Das Viertelfinale gegen Belgien (Fr, 21.00 Uhr) kann getrost als vorweg genommenes Finale angesehen werden. Zumindest wird der Sieger dieses in München stattfindenden Duells nicht weniger Chancen auf den Titel haben als jetzt schon.

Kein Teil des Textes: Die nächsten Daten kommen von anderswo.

Lemma ensure_block_ok ow fl s slot l o nb :
  inv N ow fl s -> valid N s l -> points ow l = Some o -> slot = addr s l -> held ow s nb ->
  exists r s' ow' fl',
    ensure_block slot nb s = Some (r, s') /\ inv N ow' fl' s' /\ keeps N s s' /\
    (forall ino fb, 0 <= ino < N -> 0 <= fb < MAX_FILE_BLOCKS -> o <> Data ino fb ->
       map_block s' ino fb = map_block s ino fb) /\
    (forall l' o', valid N s l' -> points ow l' = Some o' -> l' <> l -> rd s' l' = rd s l') /\
    match r with
    | Some p => 1 <= p < totalDataBlocks s /\ ow' p = o /\ rd s' l = p /\ held ow' s' nb /\
                (length fl <= S (length fl'))%nat
    | None => fl = []
    end.
Proof using.
  intros Hi V Hp -> (Hnb & Hho & Hz). pose proof (inv_geo _ _ _ _ Hi) as G. unfold ensure_block.
  rewrite (bind_ok _ _ _ _ _ (getUint32_rd N s l G V)).
  destruct (Z.eqb_spec (rd s l) 0) as [E0 | Hnz].
  2:{ destruct (points_nonzero N ow fl s Hi l o V Hp Hnz).
      exists (Some (rd s l)), s, ow, fl. repeat (split; [done || apply keeps_refl|]). lia. }
  destruct fl as [|p fl].
  { rewrite (bind_ok _ _ _ _ _ (allocBlock_empty ow s Hi)), Z.eqb_refl.
    rewrite (bind_ok _ _ _ _ _ (freeBlock_ok s nb G Hnb)).
    destruct (released_ok N ow [] s Hi nb Hnb Hho) as (Hi' & Hrd & _).
    exists None, (released s nb), (<[nb := Free]> ow), [nb]. split; [done|]. split; [done|].
    split; [by eapply keeps_released|].
    assert (Hp' : forall l' o', valid N s l' -> points ow l' = Some o' -> rd (released s nb) l' = rd s l').
    { intros l' o' V' Hp'. apply Hrd; [done | | by intros ->]. intros ->. cbn in Hp'.
      rewrite decide_True, Hho in Hp' by lia. done. }
    split; [intros; by eapply map_block_ext|]. split; [eauto | done]. }
  rewrite (bind_ok _ _ _ _ _ (allocBlock_first ow p fl s Hi)).
  destruct (taken_ok N ow _ s Hi p fl eq_refl) as (Hi1 & Hz1 & Hrd1 & _).
  destruct (inv_free _ _ _ _ Hi p) as [Hpb Hpo]; [apply elem_of_cons; auto|].
  assert (Hne : p <> nb) by congruence.
  set (s1 := taken s p) in *. assert (G1 : geometry N s1) by apply Hi1.
  assert (Hp1 : points (<[p := Held]> ow) l = Some o).
  { destruct l as [k | ino k | b k]; [done | done |]. cbn in *. case_decide; [|done].
    rewrite fn_lookup_insert_ne; [done|]. intros <-. by rewrite Hpo in Hp. }
  rewrite (proj2 (Z.eqb_neq p (-1))) by lia. rewrite (bind_ok _ _ _ _ _ (setUint32_wrt N s1 l p G1 V)).
  assert (E1 : rd s1 l = 0) by (by rewrite (Hrd1 l o)).
  assert (Hh1 : <[p := Held]> ow p = Held) by apply fn_lookup_insert.
  destruct (link_ok N _ _ s1 Hi1 l o p V Hp1 E1 Hpb Hh1 Hz1) as (Hi2 & Hz2 & Hv2 & Hrd2).
  exists (Some p), (wrt s1 l p), (<[p := o]> (<[p := Held]> ow)), fl. split; [done|]. split; [done|].
  split; [eapply keeps_trans; [by eapply keeps_taken | by eapply keeps_link]|]. split.
  { intros ino fb Hino Hfb Hd.
    destruct (link_map N _ _ s1 Hi1 l o p ino fb V Hp1 E1 Hpb Hh1 Hz1 Hino Hfb) as [-> | (_ & _ & ->)]; [|done].
    by eapply map_block_ext. }
  split; [intros l' o' V' Hp' Hl'; rewrite Hrd2 by done; by eapply Hrd1|].
  split; [done|]. split; [by rewrite fn_lookup_insert|]. split; [done|]. split; [|cbn; lia].
  split; [done|]. split; [by rewrite !fn_lookup_insert_ne|].
  eapply (zero_block_wrt _ _ s1); [exact Hi1 | done | exact Hp1 | done | by rewrite fn_lookup_insert_ne |].
    by eapply zero_block_taken.
Qed.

1. Belgien - Titelwahrscheinlichkeit: 28 Prozent
Wenn nicht jetzt, wann dann? So oder so ähnlich dürften die Belgier in diesen Tagen antworten, wenn sie zu den Titelchancen ihrer Roten Teufel gefragt werden. Die Goldene Generation der Belgier, als Titel-Kandidaten schon bei der WM 2014 in aller Munde, muss allmählich liefern, denn die de Bruynes, Vermaelens, Hazards oder Lukakus werden ja auch nicht jünger.
Ihre bisherigen Aufgaben haben die Belgier jedenfalls allesamt souverän (und ohne sich dabei ein Bein auszurenken) gelöst. Tatsächlich sind sie die einzigen der acht Viertelfinalisten, die alle ihre bisherigen Spiele in der regulären Spielzeit gewinnen konnten.